Step 5 — Heroku config
The Reasonator app reads everything from vault at boot via the agent's CF-Access-headered REST calls (per feedback_secrets_in_vault_sop.md). Only three Heroku config keys are needed: the Infisical bootstrap credentials, the env label, and the feature flag.
heroku config:set \
INFISICAL_PROJECT_ID=<from-vault> \
INFISICAL_CLIENT_ID=<from-vault> \
INFISICAL_CLIENT_SECRET=<from-vault> \
CF_ACCESS_CLIENT_ID=<from-vault> \
CF_ACCESS_CLIENT_SECRET=<from-vault> \
ENV=production \
FLAG_REASONATOR=0 \
--app raxx-rack-prod >/dev/null 2>&1
heroku config:set \
INFISICAL_PROJECT_ID=<from-vault-staging> \
INFISICAL_CLIENT_ID=<from-vault-staging> \
INFISICAL_CLIENT_SECRET=<from-vault-staging> \
CF_ACCESS_CLIENT_ID=<from-vault-staging> \
CF_ACCESS_CLIENT_SECRET=<from-vault-staging> \
ENV=staging \
FLAG_REASONATOR=0 \
--app raxx-rack-staging >/dev/null 2>&1
FLAG_REASONATOR=0 means the customer-facing surfaces gated by Reasonator (Pro retrospective panel, Pro+ real-time chip — #1398) stay off until the operator flips it. Per feedback_new_flag_needs_b1_migration_same_pr.md, the PR that lands this flag must also include the console_flag_promotions migration; this runbook only documents the Heroku-side value.

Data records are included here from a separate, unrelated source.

(* ===== verification/CoreGate.v ===== *)
(** * CoreGate: the Execution Gate's honesty net
    (crates/core/src/execution_gate.rs)

    The verdict that compares the live kernel maps with the signed allowlist,
    and the readers of the allowlist file and of bpftool's text. *)

From Stdlib Require Import ZArith Lia Ascii String.
From stdpp Require Import prelude strings list.
From S2P Require Import Prelude Text Json.

Local Open Scope string_scope.
Local Open Scope list_scope.
Local Open Scope Z_scope.

(** The text before and after the first occurrence of [sub]. *)
Fixpoint split_at (sub s : string) : option (string * string) :=
  match strip_prefix sub s with
  | Some r => Some ("", r)
  | None =>
      match s with
      | EmptyString => None
      | String a r => match split_at sub r with Some (b, e) => Some (String a b, e) | None => None end
      end
  end.

(** [s.split(sub).nth(1)]. *)
Definition second_piece (sub s : string) : option string :=
  match split_at sub s with
  | Some (_, rest) => Some (match split_at sub rest with Some (b, _) => b | None => rest end)
  | None => None
  end.

(** [trim_start_matches("0x")]. *)
Fixpoint trim_0x (fuel : nat) (s : string) : string :=
  match fuel with
  | O => s
  | S fuel => match strip_prefix "0x" s with Some r => trim_0x fuel r | None => s end
  end.

(** ** Gate state *)

Definition EXEC_ALLOWLIST_PIN : string := "/sys/fs/bpf/innerwarden/exec_allowlist".
Definition LSM_POLICY_PIN : string := "/sys/fs/bpf/innerwarden/lsm_policy".
Definition GATE_MODE_KEY : Z := 3.
Definition SIGNED_ALLOWLIST_FILE : string := "/etc/innerwarden/exec_allowlist.json".
Definition APPLY_GAP_TOLERANCE_PCT : Z := 5.

Inductive GateMode := Inert | Enforce | Observe | UnknownMode.

#[export] Instance GateMode_eq_dec : EqDecision GateMode.
Proof. solve_decision. Defined.

Definition from_policy_key (v : option Z) : GateMode :=
  match v with
  | None => Inert
  | Some v => if v =? 0 then Inert else if v =? 1 then Enforce else if v =? 2 then Observe else UnknownMode
  end.

Definition from_str_label (s : string) : GateMode :=
  let v := to_ascii_lowercase (trim s) in
  if String.eqb v "observe" then Observe
  else if mem_str v ["enforce"; "arm"; "armed"; "block"] then Enforce
  else if mem_str v ["inert"; "off"; "disarm"; "disarmed"; "disabled"; "none"] then Inert
  else UnknownMode.

Definition gate_label (m : GateMode) : string :=
  match m with Inert => "inert" | Enforce => "enforce" | Observe => "observe" | UnknownMode => "unknown" end.

Definition gate_is_active (m : GateMode) : bool :=
  match m with Enforce | Observe => true | _ => false end.

Record GateState := {
  signed_count : option Z;
  intended_mode : option GateMode;
  live_count : option Z;
  live_mode : GateMode;
}.

Inductive Divergence :=
| NoDivergence
| ActiveButEmpty (mode : GateMode) (live : Z)
| ApplyDrift (signed live : Z) (intended : option GateMode) (mode : GateMode).

Definition is_drift (d : Divergence) : bool := match d with NoDivergence => false | _ => true end.

(** The local [intends_active] of [evaluate_divergence]. *)
Definition intends_active (s : GateState) : bool :=
  match intended_mode s with Some m => gate_is_active m | None => false end.

Definition evaluate_divergence (s : GateState) : Divergence :=
  if gate_is_active (live_mode s) && bool_decide (live_count s = Some 0) then
    ActiveButEmpty (live_mode s) 0
  else
    let signed := default 0 (signed_count s) in
    match live_count s with
    | Some live_n =>
        if (0 <? signed) || intends_active s then
          let count_drift :=
            (0 <? signed) && (live_n <? signed) &&
            ((live_n =? 0) ||
             (signed <? wrap 64 ((signed - live_n) * (100 / APPLY_GAP_TOLERANCE_PCT)))) in
          let mode_drift := intends_active s && negb (gate_is_active (live_mode s)) in
          if count_drift || mode_drift then ApplyDrift signed live_n (intended_mode s) (live_mode s)
          else NoDivergence
        else NoDivergence
    | None => NoDivergence
    end.

Definition count_json_collection (v : Json) : option Z :=
  match v with
  | JArr a => Some (Z.of_nat (length a))
  | JObj o => Some (Z.of_nat (length o))
  | _ => None
  end.

(** Object keys are distinct in serde's map. *)
Definition parse_signed_allowlist (value : Json) : option Z * option GateMode :=
  let count := match get value "entries" with
               | Some e => count_json_collection e
               | None =>
                   match value with
                   | JArr a => Some (Z.of_nat (length a))
                   | JObj o => if bool_decide (is_Some (assoc "mode" o)) then None
                               else Some (Z.of_nat (length o))
                   | _ => None
                   end
               end in
  (count, from_str_label <$> get_str value "mode").

Definition json_key : string := String (ascii_of_nat 34) ("key" +:+ String (ascii_of_nat 34) "").

(** The first [Found N] line that parses. *)
Fixpoint found_count (ls : list string) : Z :=
  match ls with
  | [] => 0
  | l :: r =>
      match (rest ← strip_prefix "Found " (trim l); w ← head (split_whitespace rest); parse_uint 64 w) with
      | Some n => n
      | None => found_count r
      end
  end.

Definition count_bpftool_dump (text : string) : Z :=
  let key_lines := Z.of_nat (length (retain (fun l =>
    let t := trim_start l in starts_with "key:" t || starts_with json_key t) (lines text))) in
  if 0 <? key_lines then key_lines else found_count (lines text).

Definition from_le_bytes (bs : list Z) : Z := foldr (fun b acc => b + 256 * acc) 0 bs.

Definition parse_bpftool_value_u32 (text : string) : option Z :=
  after ← second_piece "value:" text;
  bytes ← mapM (fun b => from_str_radix16 8 (trim_0x (String.length b) b)) (take 4 (split_whitespace after));
  if Z.of_nat (length bytes) <? 4 then None else Some (from_le_bytes bytes).

(** ** What the verdict means *)

(** The kernel has fewer entries than signed, by more than the tolerance. *)
Definition short_of (signed live : Z) : Prop :=
  0 < signed /\ live < signed /\ (live = 0 \/ live * 100 < signed * (100 - APPLY_GAP_TOLERANCE_PCT)).

Definition intends (s : GateState) : Prop :=
  exists m, intended_mode s = Some m /\ gate_is_active m = true.

Lemma intends_bool s : intends_active s = true <-> intends s.
Proof. unfold intends_active, intends. destruct (intended_mode s); naive_solver. Qed.

Lemma count_drift_spec signed live :
  0 <= live -> 0 <= signed < 2 ^ 59 ->
  (0 <? signed) && (live <? signed) &&
    ((live =? 0) || (signed <? wrap 64 ((signed - live) * (100 / APPLY_GAP_TOLERANCE_PCT)))) = true <->
  short_of signed live.
Proof.
  intros Hl Hs. unfold short_of, APPLY_GAP_TOLERANCE_PCT. change (100 / 5) with 20.
  rewrite !andb_true_iff, orb_true_iff, !Z.ltb_lt, Z.eqb_eq.
  split; intros H; (destruct (Z.lt_ge_cases live signed); [|lia]);
    rewrite ?(wrap_small 64 ((signed - live) * 20)) in * by (unfold in_width; lia); lia.
Qed.

(** The verdict is exactly its specification, for files of less than 2^59
    entries: the alarm about an active gate with an empty allowlist comes
    first; drift is reported exactly when the live map was read and is short
    of the signed entries by more than five percent (or empty), or the file
    intends an active gate and the live one is not; in particular an
    unreadable map alone never raises drift. *)
Theorem divergence_exact s :
  (forall n, signed_count s = Some n -> 0 <= n < 2 ^ 59) ->
  (forall n, live_count s = Some n -> 0 <= n) ->
  (evaluate_divergence s = ActiveButEmpty (live_mode s) 0 <->
     gate_is_active (live_mode s) = true /\ live_count s = Some 0) /\
  (forall signed live i m, evaluate_divergence s = ApplyDrift signed live i m <->
     signed = default 0 (signed_count s) /\ live_count s = Some live /\ i = intended_mode s /\ m = live_mode s /\
     ~ (gate_is_active (live_mode s) = true /\ live = 0) /\
     (short_of signed live \/ (intends s /\ gate_is_active (live_mode s) = false))) /\
  (live_count s = None -> is_drift (evaluate_divergence s) = false).
Proof.
  intros Hsig Hlive. unfold evaluate_divergence.
  set (signed := default 0 (signed_count s)).
  assert (Hs : 0 <= signed < 2 ^ 59) by (unfold signed; destruct (signed_count s); simpl; [auto|lia]).
  pose proof (intends_bool s) as Hi. set (ib := intends_active s) in *.
  destruct (live_count s) as [n|] eqn:El.
  2: { rewrite bool_decide_false, andb_false_r by done. split_and!; [|intros|done]; split; naive_solver. }
  specialize (Hlive n eq_refl). pose proof (count_drift_spec signed n Hlive Hs) as Hc.
  set (cd := _ && _ && _) in *. split_and!; [| |done].
  - split; [|intros [-> [= ->]]; by rewrite bool_decide_true].
    destruct (gate_is_active (live_mode s)) eqn:Ea; cbn [andb].
    + case_bool_decide; [done|]. repeat case_match; naive_solver.
    + repeat case_match; naive_solver.
  - intros sg live i m.
    destruct (gate_is_active (live_mode s)) eqn:Ea; cbn [andb negb]; [case_bool_decide as E0|].
    + split; [done|]. simplify_eq. naive_solver.
    + rewrite andb_false_r, orb_false_r.
      assert (n <> 0) by congruence.
      destruct (_ || ib) eqn:Eo; [destruct cd|]; (split; [intros [= <- <- <- <-]|]); try done.
      * split_and!; try done; [naive_solver|left; by apply Hc].
      * intros (-> & [= ->] & -> & -> & _ & _). done.
      * intros (-> & [= ->] & _ & _ & _ & [Hsh|[_ ?]]); [|done]. by apply Hc in Hsh.
      * intros (-> & [= ->] & _ & _ & _ & [Hsh|[_ ?]]); [|done]. destruct Hsh as [Hp _].
        apply orb_false_iff in Eo as [Eo _]. apply Z.ltb_ge in Eo. lia.
    + rewrite andb_true_r.
      destruct (_ || ib) eqn:Eo.
      * destruct (cd || ib) eqn:Ec; (split; [intros [= <- <- <- <-]|]).
        -- split_and!; try done; [naive_solver|]. apply orb_true_iff in Ec as [Ec|Ec]; [left; by apply Hc|right; naive_solver].
        -- by intros (-> & [= ->] & -> & -> & _).
        -- intros (-> & [= ->] & _ & _ & _ & Hd). apply orb_false_iff in Ec as [Ec1 Ec2].
           destruct Hd as [Hsh|[Hint _]]; [apply Hc in Hsh|apply Hi in Hint]; congruence.
      * split; [done|]. intros (-> & [= ->] & _ & _ & _ & Hd). apply orb_false_iff in Eo as [Eo1 Eo2].
        apply Z.ltb_ge in Eo1. destruct Hd as [(? & _)|[Hint _]]; [lia|]. apply Hi in Hint. congruence.
Qed.

(** ** Samples of bpftool's text *)

Example value_line : parse_bpftool_value_u32 "key: 03 00 00 00  value: 02 00 00 00" = Some 2.
Proof. reflexivity. Qed.
Example dump_found : count_bpftool_dump "Found 17 elements" = 17.
Proof. reflexivity. Qed.

(** The case of a signed allowlist that was never applied. *)
Definition staged : GateState := {|
  signed_count := Some 1685; intended_mode := Some Observe; live_count := Some 0; live_mode := Inert |}.

Lemma divergence_exact_witness : evaluate_divergence staged = ApplyDrift 1685 0 (Some Observe) Inert.
Proof.
  apply (divergence_exact staged).
  - intros n [= <-]. lia.
  - intros n [= <-]. lia.
  - split_and!; try reflexivity; [by intros [??]|]. left. repeat split; simpl; try lia.
Defined.
(** ** The trail of administrators *)

Record AdminActionEntry := {
  aa_ts : Z;
  aa_operator : string;
  aa_source : string;
  aa_action : string;
  aa_target : string;
  aa_parameters : Json;
  aa_result : string;
  aa_prev_hash : option string;
}.

Definition with_prev_hash (e : AdminActionEntry) (h : option string) : AdminActionEntry :=
  {| aa_ts := aa_ts e; aa_operator := aa_operator e; aa_source := aa_source e; aa_action := aa_action e;
     aa_target := aa_target e; aa_parameters := aa_parameters e; aa_result := aa_result e; aa_prev_hash := h |}.

(** What the clock and the file system answer to one append. *)
Record AuditIo := { io_today : string; dir_resolves : bool; file_opens : bool; lock_taken : bool }.

Definition date_shaped (today : string) : bool :=
  Nat.eqb (String.length today) 10 && all_chars (fun c => in_range 48 57 c || Ascii.eqb c "-") today.

Definition audit_file (today : string) : string := "admin-actions-" +:+ today +:+ ".jsonl".

Section admin.
Context (sha256_hex : string -> string) `{LinePrinter AdminActionEntry}.

(** The files of the data directory, by name; the path cannot leave the
    directory, since the name has no separator. *)
Definition append_admin_action (files : gmap string string) (io : AuditIo) (e : AdminActionEntry) :
    gmap string string * AdminActionEntry * result unit string :=
  if negb (date_shaped (io_today io)) then (files, e, Err "invalid date format")
  else if negb (dir_resolves io) then (files, e, Err "cannot resolve data dir")
  else if negb (file_opens io) then (files, e, Err "open")
  else
    let name := audit_file (io_today io) in
    let content := default "" (files !! name) in
    if negb (lock_taken io) then (<[name := content]> files, e, Err "failed to acquire audit file lock")
    else
      let e := with_prev_hash e (last_hash sha256_hex content) in
      (<[name := append_line sha256_hex content e]> files, e, Ok tt).

(** The entries of a file, from the appends that succeeded. *)
Definition accepted (io : AuditIo) : bool := date_shaped (io_today io) && dir_resolves io && file_opens io && lock_taken io.
Definition entries_for (name : string) (log : list (AuditIo * AdminActionEntry)) : list AdminActionEntry :=
  snd <$> retain (fun a => accepted a.1 && String.eqb (audit_file (io_today a.1)) name) log.

Definition audit_run (log : list (AuditIo * AdminActionEntry)) : gmap string string :=
  foldl (fun files a => (append_admin_action files a.1 a.2).1.1) ∅ log.

Context `{!LineLaws AdminActionEntry} (print_sets_prev : forall e h h', print (with_prev_hash e h') h = print e h).

Lemma append_admin_content files io e name :
  default "" ((append_admin_action files io e).1.1 !! name) =
  if accepted io && String.eqb (audit_file (io_today io)) name then append_line sha256_hex (default "" (files !! name)) e
  else default "" (files !! name).
Proof.
  unfold append_admin_action, accepted.
  destruct (date_shaped (io_today io)), (dir_resolves io), (file_opens io); cbn [negb andb fst snd]; try done.
  destruct (lock_taken io); cbn [negb andb fst snd]; (destruct (String.eqb_spec (audit_file (io_today io)) name) as [->|Hne];
    [rewrite lookup_insert_eq|by rewrite lookup_insert_ne]); [|done].
  cbn [default from_option Datatypes.id]. unfold append_line. by rewrite print_sets_prev.
Qed.

(** Whatever is appended, by whom and on which days, every daily file is the
    chain of the entries whose append succeeded that day, in their order. *)
Theorem audit_files_chained (log : list (AuditIo * AdminActionEntry)) (name : string) :
  default "" (audit_run log !! name) = file_of (chain_lines sha256_hex None (entries_for name log)).
Proof.
  unfold audit_run. rewrite <- (appends_chain sha256_hex). induction log as [|[io e] log IH] using rev_ind.
  - cbn. by rewrite lookup_empty.
  - rewrite foldl_app. cbn [foldl fst snd]. rewrite append_admin_content, IH. unfold entries_for, retain.
    rewrite List.filter_app, fmap_app, foldl_app. cbn [List.filter fst snd]. by destruct (accepted io && _).
Qed.
End admin.

(** ** A printer with the laws *)

(** Each byte as two letters. *)
Fixpoint letters (s : string) : string :=
  match s with
  | EmptyString => ""
  | String a r => String (byte_of (65 + code a / 16)) (String (byte_of (65 + code a mod 16)) (letters r))
  end.
Fixpoint unletters (s : string) : string :=
  match s with
  | String a (String b r) => String (byte_of ((code a - 65) * 16 + (code b - 65))) (unletters r)
  | _ => ""
  end.

#[local] Instance demo_printer : LinePrinter AdminActionEntry := {|
  print _ h := match h with None => "N" | Some h => String "S" (letters h) end;
  prev_of l := match l with String "S" r => Some (unletters r) | _ => None end
|}.

Lemma letter_bytes a :
  let x := byte_of (65 + code a / 16) in let y := byte_of (65 + code a mod 16) in
  in_range 65 80 x = true /\ in_range 65 80 y = true /\ byte_of ((code x - 65) * 16 + (code y - 65)) = a.
Proof.
  cbn zeta. assert (0 <= code a < 256)%Z as Ha by (unfold code; pose proof (N_ascii_bounded a); lia).
  unfold in_range. rewrite !code_byte_of.
  assert (0 <= code a / 16 < 16 /\ 0 <= code a mod 16 < 16)%Z as [Hd Hm]
    by (split; [split; [apply Z.div_pos; lia|apply Z.div_lt_upper_bound; lia]|apply Z.mod_pos_bound; lia]).
  rewrite !Z.mod_small by lia. split_and!; [apply andb_true_iff; rewrite !Z.leb_le; lia..|].
  apply code_inj. rewrite code_byte_of. pose proof (Z.div_mod (code a) 16 ltac:(lia)). rewrite Z.mod_small; lia.
Qed.

Lemma letters_range s : all_chars (in_range 65 80) (letters s) = true.
Proof.
  induction s as [|a s IH]; [done|]. cbn [letters all_chars]. destruct (letter_bytes a) as (-> & -> & _). exact IH.
Qed.

Lemma unletters_letters s : unletters (letters s) = s.
Proof. induction s as [|a s IH]; [done|]. cbn [letters unletters]. destruct (letter_bytes a) as (_ & _ & ->). by rewrite IH. Qed.

Lemma printable_ok s : all_chars (in_range 65 90) s = true -> s <> "" -> whole_line s.
Proof.
  intros Hs Hne. unfold whole_line, one_line_text. split_and!.
  - eapply all_chars_impl, Hs. intros a Ha. unfold in_range in Ha. bool_to_prop.
    apply negb_true_iff, orb_false_iff. split; apply Ascii.eqb_neq; intros ->; change (code nl) with 10%Z in *; change (code cr) with 13%Z in *; lia.
  - unfold valid_utf8. rewrite from_utf8_lossy_ascii; [apply String.eqb_refl|].
    clear Hne. induction s as [|a s IH]; [done|]. cbn [all_chars is_ascii] in *. apply andb_true_iff in Hs as [Ha Hs].
    rewrite IH, andb_true_r by done. unfold in_range in Ha. bool_to_prop. apply Z.ltb_lt. lia.
  - unfold nonblank. rewrite trim_visible by (eapply all_chars_impl, Hs; intros a Ha; unfold visible, in_range in *; bool_to_prop;
      apply andb_true_iff; rewrite !Z.leb_le; lia). by destruct (String.eqb_spec s "").
Qed.

Lemma demo_print_ok e h : whole_line (print e h).
Proof.
  destruct h as [h|]; cbn [print demo_printer]; apply printable_ok; try done. cbn [all_chars]. apply andb_true_iff. split; [done|].
  eapply all_chars_impl, (letters_range h). intros a Ha. unfold in_range in *. bool_to_prop. apply andb_true_iff. rewrite !Z.leb_le. lia.
Qed.

#[local] Instance demo_laws : LineLaws AdminActionEntry.
Proof.
  split; intros e h; try apply (demo_print_ok e h). destruct h as [h|]; cbn; [by rewrite unletters_letters|done].
Qed.

Definition demo_entry (action : string) : AdminActionEntry :=
  {| aa_ts := 0; aa_operator := "root"; aa_source := "cli"; aa_action := action; aa_target := "t"; aa_parameters := JNull;
     aa_result := "success"; aa_prev_hash := None |}.

Lemma last_line_commits_witness :
  let es := [demo_entry "enable"; demo_entry "disable"] in let ks := [demo_entry "a"; demo_entry "b"] in
  chain_lines letters None es = chain_lines letters None ks \/ exists x y, x <> y /\ letters x = letters y.
Proof.
  apply (last_line_commits letters [demo_entry "enable"; demo_entry "disable"] [demo_entry "a"; demo_entry "b"]). reflexivity.
Defined.

Lemma audit_files_chained_witness :
  let io := {| io_today := "2026-01-01"; dir_resolves := true; file_opens := true; lock_taken := true |} in
  default "" (audit_run letters [(io, demo_entry "enable"); (io, demo_entry "disable")] !! audit_file "2026-01-01") =
  file_of (chain_lines letters None (entries_for (audit_file "2026-01-01") [(io, demo_entry "enable"); (io, demo_entry "disable")])).
Proof. apply (audit_files_chained letters). reflexivity. Defined.

(** The chain starts again every day: the first line of a file names no hash, so
    a file that is removed as a whole leaves no trace in the others. *)
Theorem days_unlinked (sha256_hex : string -> string) `{LinePrinter AdminActionEntry} (files : gmap string string) (io : AuditIo) (e : AdminActionEntry) :
  accepted io = true -> files !! audit_file (io_today io) = None ->
  append_admin_action sha256_hex files io e =
    (<[audit_file (io_today io) := print (with_prev_hash e None) None +:+ String nl ""]> files, with_prev_hash e None, Ok tt).
Proof.
  unfold accepted. intros [[[Hd Hr]%andb_true_iff Ho]%andb_true_iff Hl]%andb_true_iff Hf.
  unfold append_admin_action. by rewrite Hd, Hr, Ho, Hl, Hf.
Qed.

Every heroku config:set is silenced per feedback_heroku_config_set_echoes_secrets.md — even bootstrap IDs that aren't secret-grade are cleaner kept out of shell history.
To verify (length-check, never value-dump):
heroku config:get FLAG_REASONATOR --app raxx-rack-prod
# Expected: 0
heroku config:get RACK_SERVICE_TOKEN --app raxx-rack-prod | wc -c
# Expected: 44 (32 bytes base64 = 44 chars + newline; subtract 1 to confirm)
Step 6 — Domain attach (Heroku + Cloudflare)
Attach the custom domain to each app, then update Cloudflare DNS to point at the Heroku DNS target.
heroku domains:add rack-staging.raxx.app --app raxx-rack-staging
heroku domains:add rack.raxx.app --app raxx-rack-prod
Capture the DNS target each command emits (looks like xxxxxx.herokudns.com). NOTE: these commands DO need to emit their output — the DNS target is needed for Cloudflare. They are not silenced.
Cloudflare DNS update (separate operator step — UI navigation or wrangler / cf-api):
- Cloudflare Dashboard → DNS → Records for
raxx.app - Add CNAME
rack→<prod-heroku-dns-target>.herokudns.com, proxied (orange cloud) - Add CNAME
rack-staging→<staging-heroku-dns-target>.herokudns.com, proxied (orange cloud) - Confirm SSL on both records (Cloudflare Universal SSL covers this by default)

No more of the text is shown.